Na época da eclosão da atual crise financeira, o historiador britânico Eric Hobsbawn concedeu uma entrevista ao jornalista Marcello Musto, na qual se abordou a atualidade do pensamento de Marx e o interesse renovado por este autor. Pela entrevista, percebe-se que o marxismo – tão preconizado na filosofia, sociologia e economia – também pode contribuir para o entendimento das relações internacionais.

Já afirmava categoricamente Marx, em pleno século XIX, que a história de todas as sociedades é a história da luta de classes. Em todos os tempos, sempre houve uma classe opressora e outra oprimida, freqüentemente explorada. No plano internacional, tal situação se repetia. Diferentemente dos pensadores liberais que acreditavam que o livre comércio era benéfico a todas as nações, Marx defendia que, na verdade, as relações econômicas reproduziam a exploração e acentuava as desigualdades. Ainda assim, não é propriamente o filósofo e economista alemão que produziu uma teoria marxista para as relações internacionais, mas suas idéias contribuíram decisivamente para uma leitura crítica das mesmas.

Ora, justamente as premissas de Marx acima mencionadas inspiraram a primeira teoria marxista propriamente dita para as relações internacionais, qual seja, a teoria do imperialismo, elaborada por Lênin. Aprimorando o pensamento anterior, este autor substituiu o termo “classes” por “Estados”, os quais reproduziam também relações de domínio e exclusão em suas interações. Internamente, há a exploração da classe dominante, externamente, pode haver a associação entre classes dominantes de diferentes países ricos com a finalidade de explorar os países pobres, bem como pode haver desacordos quanto à exploração.

Para Lênin, o final do século XIX era marcado por um estágio superior do capitalismo: o imperialismo – situação em que havia uma intensa disputa entre os países ricos (opressores) por matérias-primas e mercados consumidores nos países pobres (oprimidos). Esta, por sua vez, contribuía para a formação de monopólios e conflitos. Por este viés, a guerra é causada a partir das desavenças econômicas e não pela busca incessante da sobrevivência, como crêem os realistas.

Em geral, a teoria leninista, partindo do senso crítico de Marx, é a mais aceita como a teoria marxista das relações internacionais, embora haja bastante divergência sobre a existência ou não desta teoria. Apesar dos desacordos, ressalta-se que as premissas do marxismo são indispensáveis para uma boa compreensão do cenário mundial, inclusive, da atual conjuntura em que vivemos. Deixemos uma análise mais profunda para outra ocasião.

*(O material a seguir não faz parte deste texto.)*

(* ===== verification/MemConfig.v ===== *)
(** [runlimit-memory/src/config.rs] and [clock.rs]: the bounds of a memory
    store and the split of its capacity over shards. *)

From S2P Require Import Prelude RustStd.

Definition DEFAULT_SHARD_COUNT : nat := 1.
Definition DEFAULT_MAX_EXPIRED_REMOVALS : nat := 8.
Definition DEFAULT_MAX_BATCH_SIZE : nat := 32.

Record MemoryStoreConfig := mkMemoryStoreConfig {
  max_keys : nat;
  shard_count : nat;
  max_expired_removals_per_check : nat;
  max_batch_size : nat;
}.

#[export] Instance MemoryStoreConfig_eq_dec : EqDecision MemoryStoreConfig.
Proof. solve_decision. Defined.

Inductive MemoryStoreConfigError :=
| ZeroMaxKeys
| ZeroShardCount
| MoreShardsThanKeys (shard_count max_keys : nat)
| ZeroExpiredRemovalLimit
| ZeroBatchSize.

Definition MemoryStoreConfig_new (max_keys : nat)
    : Result MemoryStoreConfigError MemoryStoreConfig :=
  if Nat.eqb max_keys 0 then Err ZeroMaxKeys
  else Ok (mkMemoryStoreConfig max_keys (Nat.min DEFAULT_SHARD_COUNT max_keys)
             DEFAULT_MAX_EXPIRED_REMOVALS DEFAULT_MAX_BATCH_SIZE).

Definition with_shard_count (self : MemoryStoreConfig) (shard_count : nat)
    : Result MemoryStoreConfigError MemoryStoreConfig :=
  if Nat.eqb shard_count 0 then Err ZeroShardCount
  else if Nat.ltb (max_keys self) shard_count
  then Err (MoreShardsThanKeys shard_count (max_keys self))
  else Ok (mkMemoryStoreConfig (max_keys self) shard_count
             (max_expired_removals_per_check self) (max_batch_size self)).

Definition with_max_expired_removals_per_check (self : MemoryStoreConfig) (maximum : nat)
    : Result MemoryStoreConfigError MemoryStoreConfig :=
  if Nat.eqb maximum 0 then Err ZeroExpiredRemovalLimit
  else Ok (mkMemoryStoreConfig (max_keys self) (shard_count self) maximum
             (max_batch_size self)).

Definition with_max_batch_size (self : MemoryStoreConfig) (maximum : nat)
    : Result MemoryStoreConfigError MemoryStoreConfig :=
  if Nat.eqb maximum 0 then Err ZeroBatchSize
  else Ok (mkMemoryStoreConfig (max_keys self) (shard_count self)
             (max_expired_removals_per_check self) maximum).

Definition shard_capacity (self : MemoryStoreConfig) (shard_index : nat) : nat :=
  let base := (max_keys self / shard_count self)%nat in
  let extra := if Nat.ltb shard_index (max_keys self mod shard_count self) then 1%nat else 0%nat in
  (base + extra)%nat.

(** The serde forms: every field but [max_keys] may be missing on input. *)
Record MemoryStoreConfigWire := mkMemoryStoreConfigWire {
  mw_max_keys : nat;
  mw_shard_count : option nat;
  mw_max_expired_removals_per_check : option nat;
  mw_max_batch_size : option nat;
}.

Definition MemoryStoreConfig_serialize (c : MemoryStoreConfig) : MemoryStoreConfigWire :=
  mkMemoryStoreConfigWire (max_keys c) (Some (shard_count c))
    (Some (max_expired_removals_per_check c)) (Some (max_batch_size c)).

Definition MemoryStoreConfig_deserialize (wire : MemoryStoreConfigWire)
    : Result MemoryStoreConfigError MemoryStoreConfig :=
  config ← MemoryStoreConfig_new (mw_max_keys wire);
  config ← with_shard_count config (default DEFAULT_SHARD_COUNT (mw_shard_count wire));
  config ← with_max_expired_removals_per_check config
             (default DEFAULT_MAX_EXPIRED_REMOVALS (mw_max_expired_removals_per_check wire));
  with_max_batch_size config (default DEFAULT_MAX_BATCH_SIZE (mw_max_batch_size wire)).

Definition MemoryStoreConfig_wf (c : MemoryStoreConfig) : Prop :=
  (1 <= shard_count c <= max_keys c)%nat
  /\ (1 <= max_expired_removals_per_check c)%nat /\ (1 <= max_batch_size c)%nat.

(** * Lemmas *)

Definition nat_sum (l : list nat) : nat := foldr Nat.add 0%nat l.

Lemma nat_sum_app l k : nat_sum (l ++ k) = (nat_sum l + nat_sum k)%nat.
Proof. induction l as [|x l IH]; simpl; [done|]. rewrite IH. lia. Qed.

Lemma shard_capacity_prefix c n :
  nat_sum (map (shard_capacity c) (seq 0 n)) =
    (n * (max_keys c / shard_count c) + Nat.min n (max_keys c mod shard_count c))%nat.
Proof.
  induction n as [|n IH]; [by rewrite Nat.min_0_l|].
  rewrite seq_S, map_app, nat_sum_app, IH. cbn [map nat_sum foldr].
  rewrite Nat.add_0_l, Nat.add_0_r. unfold shard_capacity; cbv zeta.
  generalize (max_keys c / shard_count c)%nat, (max_keys c mod shard_count c)%nat.
  intros q r. rewrite Nat.mul_succ_l. destruct (Nat.ltb_spec n r); lia.
Qed.

Lemma shard_capacity_pos c i : MemoryStoreConfig_wf c -> (1 <= shard_capacity c i)%nat.
Proof.
  intros [Hs _]. unfold shard_capacity.
  assert (Hq : (1 <= max_keys c / shard_count c)%nat) by (apply Nat.div_le_lower_bound; lia).
  revert Hq. generalize (max_keys c / shard_count c)%nat. lia.
Qed.

Lemma shard_capacity_sum c : MemoryStoreConfig_wf c ->
  nat_sum (map (shard_capacity c) (seq 0 (shard_count c))) = max_keys c.
Proof.
  intros [Hs _]. rewrite shard_capacity_prefix.
  pose proof (Nat.div_mod_eq (max_keys c) (shard_count c)).
  pose proof (Nat.mod_upper_bound (max_keys c) (shard_count c)) as Hr. revert H Hr.
  generalize (max_keys c / shard_count c)%nat, (max_keys c mod shard_count c)%nat.
  intros q r. lia.
Qed.

Lemma MemoryStoreConfig_deserialize_wf w c :
  MemoryStoreConfig_deserialize w = Ok c -> MemoryStoreConfig_wf c.
Proof.
  unfold MemoryStoreConfig_deserialize, MemoryStoreConfig_new, with_shard_count,
    with_max_expired_removals_per_check, with_max_batch_size, MemoryStoreConfig_wf.
  intros H.
  apply Result_bind_Ok in H as (c1 & H1 & H). destruct (Nat.eqb_spec (mw_max_keys w) 0); [done|].
  injection H1 as <-. apply Result_bind_Ok in H as (c2 & H2 & H).
  destruct (Nat.eqb_spec (default DEFAULT_SHARD_COUNT (mw_shard_count w)) 0); [done|].
  simpl in H2. destruct (Nat.ltb_spec (mw_max_keys w)
    (default DEFAULT_SHARD_COUNT (mw_shard_count w))); [done|].
  injection H2 as <-. apply Result_bind_Ok in H as (c3 & H3 & H).
  destruct (Nat.eqb_spec (default DEFAULT_MAX_EXPIRED_REMOVALS
    (mw_max_expired_removals_per_check w)) 0); [done|].
  injection H3 as <-.
  destruct (Nat.eqb_spec (default DEFAULT_MAX_BATCH_SIZE (mw_max_batch_size w)) 0); [done|].
  injection H as <-. simpl. lia.
Qed.

(** A configuration is built only with positive bounds and at most as
    many shards as keys; the fixed per-shard capacities are then positive
    and add up exactly to [max_keys], so the shards together can never hold
    more; and the wire form reads back as the same configuration. *)
Theorem shard_capacities_partition (w : MemoryStoreConfigWire) (c : MemoryStoreConfig)
    (Hc : MemoryStoreConfig_deserialize w = Ok c) :
  MemoryStoreConfig_wf c
  /\ nat_sum (map (shard_capacity c) (seq 0 (shard_count c))) = max_keys c
  /\ (forall i, (1 <= shard_capacity c i)%nat)
  /\ MemoryStoreConfig_deserialize (MemoryStoreConfig_serialize c) = Ok c.
Proof.
  pose proof (MemoryStoreConfig_deserialize_wf w c Hc) as Hwf. split_and!.
  - done.
  - by apply shard_capacity_sum.
  - intros i. by apply shard_capacity_pos.
  - destruct Hwf as (Hs & Hr & Hb).
    unfold MemoryStoreConfig_deserialize, MemoryStoreConfig_new, with_shard_count,
      with_max_expired_removals_per_check, with_max_batch_size; simpl.
    destruct (Nat.eqb_spec (max_keys c) 0); [lia|]. simpl.
    destruct (Nat.eqb_spec (shard_count c) 0); [lia|]. simpl.
    destruct (Nat.ltb_spec (max_keys c) (shard_count c)); [lia|]. simpl.
    destruct (Nat.eqb_spec (max_expired_removals_per_check c) 0); [lia|]. simpl.
    destruct (Nat.eqb_spec (max_batch_size c) 0); [lia|]. by destruct c.
Qed.

(** A concrete instance. *)
Lemma shard_capacities_partition_witness :
  MemoryStoreConfig_deserialize (mkMemoryStoreConfigWire 10 (Some 4%nat) None None)
    = Ok (mkMemoryStoreConfig 10 4 8 32)
  /\ nat_sum (map (shard_capacity (mkMemoryStoreConfig 10 4 8 32)) [0; 1; 2; 3]%nat) = 10%nat.
Proof.
  split; [reflexivity|].
  exact (proj1 (proj2 (shard_capacities_partition
    (mkMemoryStoreConfigWire 10 (Some 4%nat) None None) (mkMemoryStoreConfig 10 4 8 32)
    eq_refl))).
Defined.
Lemma has_room_rest locked k q i sh sh' next now slots :
  has_room locked (fun q' => new_count locked q' ((k, q) :: slots)) ->
  locked !! q = Some (i, sh) -> consumed k next now sh sh' -> k ∉ slots.*1 ->
  has_room (<[q := (i, sh')]> locked) (fun q' => new_count (<[q := (i, sh')]> locked) q' slots).
Proof.
  intros Hroom Hl Hco Hni q' l Hq'. rewrite (new_count_insert _ _ _ _ _ _ _ _ _ _ Hl Hco Hni).
  specialize (Hroom q'). simpl in Hroom. destruct (decide (q' = q)) as [->|Hne].
  - rewrite list_lookup_insert_eq in Hq' by (by eapply lookup_lt_Some). injection Hq' as <-.
    specialize (Hroom _ Hl). unfold is_new in Hroom. simpl in Hroom.
    rewrite Hl, Nat.eqb_refl in Hroom. simpl in *.
    rewrite (co_capacity _ _ _ _ _ Hco), (co_used _ _ _ _ _ Hco).
    unfold contains_key in Hroom. case_decide; case_bool_decide; try done; simpl in *; lia.
  - rewrite list_lookup_insert_ne in Hq' by done. specialize (Hroom l Hq'). lia.
Qed.

Lemma locked_ok_insert now locked q i sh sh' k next :
  locked_ok now locked -> locked !! q = Some (i, sh) -> consumed k next now sh sh' ->
  locked_ok now (<[q := (i, sh')]> locked).
Proof.
  intros Hok Hl Hco. apply Forall_insert; [done|]. simpl. split; [apply Hco|].
  rewrite (co_latest _ _ _ _ _ Hco). apply (locked_ok_at _ _ _ _ _ Hok Hl).
Qed.

(** Every shard keeps its position, its capacity, and gains only the keys
    stored through its position. *)
Lemma consumed_all_frame now locked slots locked' :
  consumed_all now locked slots locked' -> locked_ok now locked ->
  locked_ok now locked' /\ locked'.*1 = locked.*1
  /\ forall q l, locked !! q = Some l -> exists l', locked' !! q = Some l'
       /\ sh_capacity l'.2 = sh_capacity l.2
       /\ forall k, is_Some (entries l'.2 !! k) -> (k, q) ∈ slots.*1 \/ is_Some (entries l.2 !! k).
Proof.
  induction 1 as [locked|locked k q i sh sh' next slots locked' Hl Hco _ IH]; intros Hok.
  - split_and!; [done..|]. intros q l Hl. exists l. split_and!; [done..|]. intros k Hk. by right.
  - destruct IH as (H1 & H2 & H3); [by apply (locked_ok_insert _ _ _ _ _ _ _ _ Hok Hl Hco)|].
    split_and!; [done| |].
    + rewrite H2, list_fmap_insert. simpl. apply list_insert_id. by rewrite list_lookup_fmap, Hl.
    + intros q' l Hq'. destruct (decide (q' = q)) as [->|Hne].
      * rewrite Hl in Hq'. injection Hq' as <-.
        destruct (H3 q (i, sh')) as (l' & Hl' & Hcap & Hdom);
          [by rewrite list_lookup_insert_eq by (by eapply lookup_lt_Some)|].
        exists l'. split; [done|]. simpl in *. split; [by rewrite Hcap, (co_capacity _ _ _ _ _ Hco)|].
        intros k' [Hk'|Hk']%Hdom; [left; by right|].
        apply (co_dom _ _ _ _ _ Hco) in Hk' as [->|Hk']; [left; by left|by right].
      * destruct (H3 q' l) as (l' & Hl' & Hcap & Hdom); [by rewrite list_lookup_insert_ne|].
        exists l'. split_and!; [done..|]. intros k' [Hk'|Hk']%Hdom; [left; by right|by right].
Qed.

(** The stored counters, and only those, change. *)
Lemma consumed_all_views now locked slots locked' :
  consumed_all now locked slots locked' -> NoDup (slots.*1.*1) ->
  (forall k q next, (k, q, next) ∈ slots -> forall t, now <= t -> pview locked' q k t = expire t next)
  /\ (forall q k t, now <= t -> k ∉ slots.*1.*1 -> pview locked' q k t = pview locked q k t).
Proof.
  induction 1 as [locked|locked k q i sh sh' next slots locked' Hl Hco _ IH]; intros Hnd.
  - split; [|done]. intros ? ? ? Hin. by apply not_elem_of_nil in Hin.
  - simpl in Hnd. apply NoDup_cons in Hnd as [Hni Hnd]. destruct (IH Hnd) as [H1 H2]. split.
    + intros k' q' next' [[= -> -> ->]|Hin]%elem_of_cons t Ht; [|by apply H1].
      rewrite H2 by done. rewrite (pview_insert _ _ _ _ _ _ _ _ _ _ _ Hl Hco) by done.
      by rewrite decide_True.
    + intros q' k' t Ht Hk'. simpl in Hk'. apply not_elem_of_cons in Hk' as [Hk1 Hk2].
      rewrite H2 by done. rewrite (pview_insert _ _ _ _ _ _ _ _ _ _ _ Hl Hco) by done.
      rewrite decide_False; [done|]. by intros [_ ?].
Qed.
End Views.

(** * The store *)

Section Store.
Context {E : Type} (payload : E -> Z) (ok : E -> Prop) (config : MemoryStoreConfig).
Implicit Types (sh : Shard E) (locked : LockedShards E) (shards : BoundedShards E).

Notation view := (view payload).
Notation shard_ok := (shard_ok ok).
Notation locked_ok := (locked_ok ok).
Notation pview := (pview payload).

Definition sharded_wf shards : Prop := MemoryStoreConfig_wf config /\ shards_wf config ok shards.

(** The shard that stores a key, when it is not poisoned. *)
Definition key_healthy shards (k : CounterKey) sh : Prop :=
  shards !! shard_index shards k = Some (mkMutex false sh).

(** The counter of a key at time [t]. *)
Definition key_counter shards (k : CounterKey) (t : Z) : option (Z * Z) :=
  m ← shards !! shard_index shards k; view (guarded m) k t.

(** The latest instant a key's shard has seen. *)
Definition key_latest shards (k : CounterKey) : Z :=
  default 0 ((fun m => latest_observed_millis (guarded m)) <$> shards !! shard_index shards k).

Lemma shard_of_lt shards k : sharded_wf shards -> (shard_index shards k < length shards)%nat.
Proof. intros [[Hc _] [Hl _]]. apply shard_index_lt. lia. Qed.

Lemma shard_index_release shards locked k :
  shard_index (release shards locked) k = shard_index shards k.
Proof. apply shard_index_length, release_length. Qed.

Lemma healthy_ok shards k sh : sharded_wf shards -> key_healthy shards k sh ->
  shard_ok sh /\ sh_capacity sh = shard_capacity config (shard_index shards k)
  /\ forall j e, entries sh !! j = Some e -> shard_index shards j = shard_index shards k.
Proof.
  intros [_ [_ Hs]] Hh. destruct (Hs _ _ Hh eq_refl) as (Hwf & Hcap & Hent).
  split_and!; [split; [done|]|done|]; intros j e He; by apply (Hent j e).
Qed.

(** Replacing the data of healthy shards by well-formed data about the same
    keys keeps the store well formed. *)
Lemma release_sharded_wf shards locked :
  sharded_wf shards -> NoDup (locked.*1) ->
  (forall i sh', (i, sh') ∈ locked -> exists sh,
     shards !! i = Some (mkMutex false sh)
     /\ shard_ok sh' /\ sh_capacity sh' = sh_capacity sh
     /\ forall k, is_Some (entries sh' !! k) ->
          shard_index shards k = i \/ is_Some (entries sh !! k)) ->
  sharded_wf (release shards locked).
Proof.
  intros [Hc Hs] Hnd Hall. split; [done|]. apply release_wf; [done|done|].
  intros i sh' Hin. destruct (Hall i sh' Hin) as (sh & Hsh & [Hwf Hok] & Hcap & Hdom).
  destruct (swf_shard _ _ _ Hs i _ Hsh eq_refl) as (Hwf0 & Hcap0 & Hent0). simpl in *.
  split_and!; [by eapply lookup_lt_Some|done|congruence|].
  intros k e He. split; [by apply (Hok k)|].
  destruct (Hdom k (ex_intro _ e He)) as [<-|[e0 He0]]; [done|].
  by apply (Hent0 k e0).
Qed.
(* ===== verification/Limiter.v ===== *)
(** [runlimit-core/src/limiter.rs]: the contract between a storage backend
    and its clients.  [Limiter] has the trait's two operations as state
    transformers; [CounterLimiter] is what a backend that keeps counters
    promises about them, for clients that never look inside. *)

From S2P Require Import Prelude RustStd Identifier Policy Decision AttemptPolicy Key Check Counters.
Open Scope list_scope.

(** [trait Limiter].  [L] is the backend's state, [Env] what one call reads
    from its environment (clock, latencies, server); a call returns the next
    state and its result, or panics. *)
Class Limiter (L Env P CheckErr BatchErr : Type) := {
  limiter_check : L -> Env -> Check P -> L * Outcome (Result CheckErr Decision);
  limiter_check_all : L -> Env -> list (Check P) -> L * Outcome (Result BatchErr BatchDecision);
}.

(** Nothing a client can see changed. *)
Definition inert (counter counter' : CounterKey -> Z -> option (Z * Z))
    (latest latest' : CounterKey -> Z) : Prop :=
  forall k, latest' k = latest k /\ forall t, counter' k t = counter k t.

(** A backend with counters: every decision is the one the quota algorithm
    makes of the counters before the call, at an instant the backend never
    goes back from, and changes them accordingly; errors and panics change
    nothing. *)
Class CounterLimiter (L Env P CheckErr BatchErr : Type)
    `{Limiter L Env P CheckErr BatchErr} `{QuotaAlgorithm P} := {
  bk_wf : L -> Prop;
  bk_counter : L -> CounterKey -> Z -> option (Z * Z);
  bk_instant : L -> CounterKey -> Z;
  bk_check : forall s env c, bk_wf s -> qa_valid c ->
    let '(s', r) := limiter_check s env c in
    bk_wf s' /\ (forall k, bk_instant s k <= bk_instant s' k)
    /\ match r with
       | Done (Ok dec) => exists full,
           check_effect c (bk_instant s' (Check_counter_key c)) dec full
             (bk_instant s') (bk_counter s) (bk_counter s')
       | _ => inert (bk_counter s) (bk_counter s') (bk_instant s) (bk_instant s')
       end;
  bk_check_all : forall s env cs, bk_wf s -> Forall qa_valid cs ->
    let '(s', r) := limiter_check_all s env cs in
    bk_wf s' /\ (forall k, bk_instant s k <= bk_instant s' k)
    /\ match r with
       | Done (Ok dec) => exists now,
           cs <> [] /\ NoDup (Check_counter_key <$> cs)
           /\ (forall c, c ∈ cs -> bk_instant s' (Check_counter_key c) = now)
           /\ batch_effect cs now dec (bk_instant s') (bk_counter s) (bk_counter s')
       | _ => inert (bk_counter s) (bk_counter s') (bk_instant s) (bk_instant s')
       end;
}.
(* ===== verification/MemStore.v ===== *)
(** [runlimit-memory/src/store.rs]: the sharded, hard-bounded fixed-window
    store, as state transformers over its configuration and shards. *)

From S2P Require Import Prelude RustStd Identifier Policy Decision AttemptPolicy Key Check Observation OrdSet MemConfig Shards BoundedShards Counters Limiter.
From Stdlib Require Import Sorting.Sorted.
Open Scope list_scope.

(** What one call reads from outside: the clock (which may panic), and the
    latencies it measures. *)
Record MemEnv := mkMemEnv {
  env_now : Outcome Duration;
  env_cleanup_elapsed : nat -> Duration;
  env_elapsed : Duration;
}.

(** [struct Evaluation]. *)
Record MemEvaluation (T F : Type) := mkMemEvaluation {
  ev_value : T;
  ev_effect : F;
}.
Arguments mkMemEvaluation {T F} _ _.
Arguments ev_value {T F} _.
Arguments ev_effect {T F} _.

(** [observe_shard_effect], [observe_shard_effects] and [observe_admission]:
    what the store's observer, if it has one, is shown. *)
Definition observe_shard_effect (observer : bool) (effect : ShardEffect) : list Observation :=
  if negb observer then [] else
  [ Observation_Cleanup
      (mkCleanupObservation (ce_requested (she_cleanup effect))
         (CleanupOutcome_Confirmed (usize_to_u64 (ce_removed (she_cleanup effect))))
         (ce_elapsed (she_cleanup effect)));
    Observation_Capacity
      (mkCapacityObservation (usize_to_u64 (she_used effect))
         (usize_to_u64 (she_capacity effect)) (she_shard_index effect)) ].

Definition observe_shard_effects (observer : bool) (effects : list ShardEffect)
    : list Observation := effects ≫= observe_shard_effect observer.

Definition observe_admission (observer : bool) (observation : AdmissionObservation)
    : list Observation :=
  if negb observer then [] else [Observation_Admission observation].

Module MemoryStore.

Record Entry := mkEntry { used : Z }.

Record PreparedCheck := mkPreparedCheck {
  input_index : nat;
  counter_key : CounterKey;
  shard_position : nat;
  limit : Capacity;
  window_millis : Z;
  cost : Z;
}.

(** [PreparedCheck::new]. *)
Definition PreparedCheck_new (input_index : nat) (check : Check FixedWindowPolicy)
    (shard_position : nat) : PreparedCheck :=
  mkPreparedCheck input_index (Check_counter_key check) shard_position
    (fw_limit (check_policy check)) (QuotaPeriod_millis (fw_window (check_policy check)))
    (check_cost check).

Definition remaining_quota (limit : Capacity) (used : Z) : Z :=
  saturating_sub (Capacity_get limit) used.

Definition duration_from_millis (millis : Z) : Outcome Duration :=
  millis ← expect (try_from u64_max millis);
  mret (from_millis millis).
Lemma evaluated_step now before c e : evaluated now before c = Ok e ->
  gcra_step c now (before (Check_counter_key c) now) =
    match e with
    | Evaluation_Allowed pa =>
        VAllow (tat_scaled pa, expires_at_millis pa) (pending_allowance pa)
    | Evaluation_Denied q => VDeny q
    end.
Proof. unfold evaluated, gcra_step. by intros ->. Qed.

(** The preflight loop is the scan of the batch. *)
Lemma gcra_preflight_scan checks now f before locked pre cs es pending acc :
  locked_ok now locked -> checks = pre ++ cs ->
  Forall (fun c => (f (Check_counter_key c) < length locked)%nat) cs ->
  Forall2 (fun c e => evaluated now before c = Ok e) cs es ->
  length pending = length locked ->
  let run := preflight checks now locked pending acc (zip (prepared_list f (length pre) cs) es) in
  match scan locked pending (length pre) (batch_items f now before cs) with
  | ScanAllowed => exists pas, run = Done (inr (acc ++ pas)) /\ es = Evaluation_Allowed <$> pas
  | ScanDenied i q => run = Done (inl (denied_batch checks i q))
  | ScanFull i sh => exists r, run = Done (inl (full_batch checks i r))
  end.
Proof.
  intros Hok Hsplit Hpos Hev. revert pre pending acc Hsplit.
  induction Hev as [|c e cs es He _ IH]; intros pre pending acc Hsplit Hlen;
    [exists []; by rewrite app_nil_r|].
  apply Forall_cons in Hpos as [Hp1 Hpos].
  destruct (lookup_lt_is_Some_2 _ _ Hp1) as [[n sh] Hl].
  destruct (locked_ok_at _ _ _ _ _ _ Hok Hl) as [Hshok Hlat].
  assert (Hcl : checks !! length pre = Some c) by (rewrite Hsplit; by apply list_lookup_middle).
  assert (Hidx : (length pre < length checks)%nat) by (by eapply lookup_lt_Some).
  assert (Hsnoc : length (pre ++ [c]) = S (length pre)) by (rewrite length_app; simpl; lia).
  assert (Hsplit' : checks = (pre ++ [c]) ++ cs) by (by rewrite Hsplit, <- app_assoc).
  pose proof (fun pending' acc' => IH Hpos (pre ++ [c]) pending' acc' Hsplit') as Hnext.
  rewrite Hsnoc in Hnext. cbn [prepared_list zip zip_with preflight batch_items fmap list_fmap scan].
  fold (batch_items f now before cs). simpl shard_position. rewrite Hl.
  cbn [expect mbind Outcome_bind].
  change (qa_step c now) with (gcra_step c now). rewrite (evaluated_step _ _ _ _ He).
  destruct e as [pa|q]; cbn [verdict_denial snd fst].
  2:{ unfold denied_batch. rewrite Hcl. simpl.
      destruct (QuotaMode_eqb _ _);
        [rewrite BatchDecision_shadow_denied_ok by done|rewrite BatchDecision_denied_ok by done];
        done. }
  assert (Hgo : forall pending', length pending' = length locked ->
    let run := preflight checks now locked pending' (acc ++ [pa])
      (zip (prepared_list f (S (length pre)) cs) es) in
    match scan locked pending' (S (length pre)) (batch_items f now before cs) with
    | ScanAllowed => exists pas, run = Done (inr (acc ++ pas))
        /\ Evaluation_Allowed pa :: es = Evaluation_Allowed <$> pas
    | ScanDenied i q => run = Done (inl (denied_batch checks i q))
    | ScanFull i s => exists r, run = Done (inl (full_batch checks i r))
    end).
  { intros pending' Hlen'. specialize (Hnext pending' (acc ++ [pa]) Hlen'). cbv zeta in Hnext |- *.
    destruct (scan _ _ _ _); [|done..]. destruct Hnext as (pas & -> & ->). exists (pa :: pas).
    by rewrite <- app_assoc. }
  rewrite Hl. simpl counter_key. destruct (contains_key sh (Check_counter_key c)); cbn [negb].
  { by apply Hgo. }
  destruct (lookup_lt_is_Some_2 pending (f (Check_counter_key c))) as [m Hm]; [lia|].
  rewrite Hm. cbn [expect mbind Outcome_bind]. change (default 0%nat (Some m)) with m.
  destruct (Nat.leb (sh_capacity sh) (Shard_used sh + m)).
  - destruct (storage_capacity_denial_spec sh now (proj1 Hshok) ltac:(lia)) as (r & -> & _).
    cbn [mbind Outcome_bind]. simpl input_index. rewrite BatchDecision_denied_ok by done.
    by exists r.
  - apply Hgo. by rewrite length_insert.
Qed.

Definition pending_next (pa : PendingAllowance) : Z * Z := (tat_scaled pa, expires_at_millis pa).

(** The consumption loop stores the next counters. *)
Lemma gcra_consume_all_spec now f i locked (tat : Check GcraPolicy -> option Z) cs pas :
  locked_ok now locked -> Forall gcra_check_valid cs ->
  Forall (fun c => (f (Check_counter_key c) < length locked)%nat) cs ->
  NoDup (Check_counter_key <$> cs) ->
  Forall2 (fun c pa => evaluate c now (tat c) = Ok (Evaluation_Allowed pa)) cs pas ->
  has_room locked (fun q => new_count locked q (batch_slots f cs)) ->
  exists locked',
    consume_all locked (zip (prepared_list f i cs) pas)
      = Done (locked', pending_allowance <$> pas)
    /\ consumed_all entry_tat_scaled Entry_ok now locked
         (zip (batch_slots f cs) (pending_next <$> pas)) locked'.
Proof.
  intros Hok Hc Hpos Hnd Hall. revert i locked Hok Hpos.
  induction Hall as [|c pa cs pas He _ IH]; intros i locked Hok Hpos Hroom.
  { exists locked. split; [done|constructor]. }
  apply Forall_cons in Hc as [Hc1 Hc]. apply Forall_cons in Hpos as [Hp1 Hpos].
  rewrite fmap_cons in Hnd. apply NoDup_cons in Hnd as [Hni Hnd].
  destruct (lookup_lt_is_Some_2 _ _ Hp1) as [[n sh] Hl].
  destruct (locked_ok_at _ _ _ _ _ _ Hok Hl) as [Hshok Hlat].
  unfold batch_slots in Hroom. rewrite fmap_cons in Hroom. fold (batch_slots f cs) in Hroom.
  pose proof (gcra_consume_spec sh i c (f (Check_counter_key c)) now pa _ Hshok Hlat Hc1 He
    (has_room_first locked _ _ _ _ _ Hroom Hl)) as Hco.
  set (sh' := (consume sh (PreparedCheck_new i c (f (Check_counter_key c))) pa).1) in *.
  set (locked1 := <[f (Check_counter_key c) := (n, sh')]> locked).
  destruct (IH Hc Hnd (S i) locked1) as (locked' & Hrec & Hcons).
  - by apply (locked_ok_insert entry_tat_scaled _ _ _ _ _ _ _ _ _ Hok Hl Hco).
  - unfold locked1. by rewrite length_insert.
  - apply (has_room_rest entry_tat_scaled Entry_ok _ _ _ _ _ _ _ _ _ Hroom Hl Hco).
    by rewrite batch_slots_keys.
  - exists locked'. split.
    + cbn [prepared_list zip zip_with consume_all]. simpl shard_position. rewrite Hl.
      cbn [expect mbind Outcome_bind consume].
      change (replace sh _ _ _) with sh'. fold locked1. by rewrite Hrec.
    + by apply (consumed_cons _ _ _ _ _ _ n sh sh').
Qed.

Apenas uma questão final: em 2003, Wolfgang Becker dirigiu o filme “Adeus Lênin”, no qual é narrada a trajetória de uma professora entusiasta do socialismo que entrou em coma antes da queda do Muro de Berlim e só recuperou a consciência após o evento. Ela acordou em mundo completamente diferente, mas seu filho esforçou-se para lhe ofertar um mundo antigo. Teria o socialismo soviético morrido de fato para ela? Será que realmente dissemos adeus para Marx e Lênin? Ao que parece, a resposta é negativa.